(* ===== verification/Policy.v ===== *)
(** * Network policy evaluation

    Models [crates/network/lib/model/policy/types.rs]: policies, rules and
    their constructors, the egress walk with its three hostname sources, the
    ingress, DNS-query and address-only evaluators, and the builder methods that
    prepend domain rules.

    An evaluation reads the shared state at one instant [now]; the source reads
    the clock once per domain rule within the same call. *)

From S2P Require Import Prelude TtlIndex DomainName Addr SharedState.

(** ** Data *)

Inductive Action := Allow | Deny.
Inductive NetworkProfile := ProfilePublic | ProfilePrivate | ProfileHost.
Inductive Direction := Egress | Ingress | AnyDirection.
Inductive Protocol := Tcp | Udp | Icmpv4 | Icmpv6.

#[global] Instance Action_eq_dec : EqDecision Action.
Proof. solve_decision. Defined.
#[global] Instance NetworkProfile_eq_dec : EqDecision NetworkProfile.
Proof. solve_decision. Defined.
#[global] Instance Direction_eq_dec : EqDecision Direction.
Proof. solve_decision. Defined.
#[global] Instance Protocol_eq_dec : EqDecision Protocol.
Proof. solve_decision. Defined.

Inductive Destination `{IpNetworks} :=
| DestAny
| DestCidr (network : IpNetwork)
| DestDomain (domain : DomainName)
| DestDomainSuffix (suffix : DomainName)
| DestGroup (group : DestinationGroup).

Record PortRange := mkPortRange { pr_start : Z; pr_end : Z }.

Record Rule `{IpNetworks} := mkRule {
  direction : Direction;
  destination : Destination;
  protocols : list Protocol;
  ports : list PortRange;
  action : Action
}.
Arguments mkRule {_}.

Record NetworkPolicy `{IpNetworks} := mkPolicy {
  default_egress : Action;
  default_ingress : Action;
  rules : list Rule
}.
Arguments mkPolicy {_}.

Record SocketAddr := mkSocketAddr { sa_ip : IpAddr; sa_port : Z }.

Inductive HostnameSource := Sni (name : string) | CacheOnly | Deferred.
Inductive EgressEvaluation := EvalAllow | EvalDeny | DeferUntilHostname.
Inductive EgressWalk := Matched (a : Action) | WalkDefer | WalkDefault.
Inductive DestinationMatch := Match | NoMatch | Defer.

#[global] Instance EgressEvaluation_eq_dec : EqDecision EgressEvaluation.
Proof. solve_decision. Defined.

(** ** Small methods *)

Definition is_allow (a : Action) : bool := match a with Allow => true | Deny => false end.
Definition is_deny (a : Action) : bool := match a with Deny => true | Allow => false end.

Definition evaluation_of_action (a : Action) : EgressEvaluation :=
  match a with Allow => EvalAllow | Deny => EvalDeny end.

(** The deferred branch is a [debug_assert!(false)] followed by [Deny]: release
    builds fall back to [Deny]. *)
Definition action_of_evaluation (e : EgressEvaluation) : Action :=
  match e with EvalAllow => Allow | EvalDeny => Deny | DeferUntilHostname => Deny end.

Definition destination_match_of_bool (matched : bool) : DestinationMatch :=
  if matched then Match else NoMatch.

Definition port_range_single (port : Z) : PortRange := mkPortRange port port.
Definition port_range_contains (r : PortRange) (port : Z) : bool :=
  (pr_start r <=? port) && (port <=? pr_end r).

What to work on:
Count how many lines above hold the word "mkPortRange", then reply with that number alone.

Completed task:
2